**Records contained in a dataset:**
(** ** Building addresses from the base URL *)

Lemma makePath_cons_slash (s p : string) :
  makePath (String slash s) p = makePath s p.
Proof. now rewrite !makePath_unfold, normalize_cons_slash. Qed.

Lemma makePath_normalize_base (s p : string) :
  makePath (normalize s) p = makePath s p.
Proof. now rewrite !makePath_unfold, normalize_idem. Qed.

Lemma host_getWindowBaseUriParts (env : Env) :
  host (getWindowBaseUriParts env) = host (window_location env).
Proof.
  unfold getWindowBaseUriParts, new_URL_of_location.
  set (loc := window_location env).
  assert (H : forall v, exists p, set_port loc v = with_port loc p)
    by (intros v; apply set_port_same_but_port).
  destruct (IS_DEV_ENV env); [|destruct (String.eqb (get_port loc) "")].
  - now destruct (H (WEBSOCKET_PORT_DEV env)) as [p ->].
  - now destruct (H (if isHttps env then "443" else "80")) as [p ->].
  - reflexivity.
Qed.

(** X14: the addresses built from the URL [getWindowBaseUriParts]
    returns carry the page's host and the join of the page's own
    pathname with the path: the slashes around the page's pathname, and
    the one the URL object puts back, leave no trace. *)
Theorem build_from_base (env : Env) (p : string) :
  path_ok (window_location env) = true ->
  buildWsUri env (getWindowBaseUriParts env) p
  = ws_scheme (scheme (window_location env)) ++ "://"
    ++ get_hostname (window_location env) ++ ":"
    ++ get_port (getWindowBaseUriParts env) ++ "/"
    ++ makePath (get_pathname (window_location env)) p
  /\ buildHttpUri env (getWindowBaseUriParts env) p
  = http_scheme (scheme (window_location env)) ++ "://"
    ++ get_hostname (window_location env) ++ ":"
    ++ get_port (getWindowBaseUriParts env) ++ "/"
    ++ makePath (get_pathname (window_location env)) p.
Proof.
  intros Hok. unfold buildWsUri, buildHttpUri, get_hostname.
  rewrite isHttps_scheme, host_getWindowBaseUriParts.
  rewrite (get_pathname_base_ok env Hok), makePath_cons_slash,
    makePath_normalize_base.
  destruct (scheme (window_location env)); split; reflexivity.
Qed.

**WHAT YOU WILL DO:** Look above for the line with "assert (H : forall" and the line with "- now destruct (H (WEBSOCKET_PORT_DEV". Write out those two lines and all the lines between them, exactly, and no others.

**SOLUTION TO THE EXERCISE:**
  assert (H : forall v, exists p, set_port loc v = with_port loc p)
    by (intros v; apply set_port_same_but_port).
  destruct (IS_DEV_ENV env); [|destruct (String.eqb (get_port loc) "")].
  - now destruct (H (WEBSOCKET_PORT_DEV env)) as [p ->].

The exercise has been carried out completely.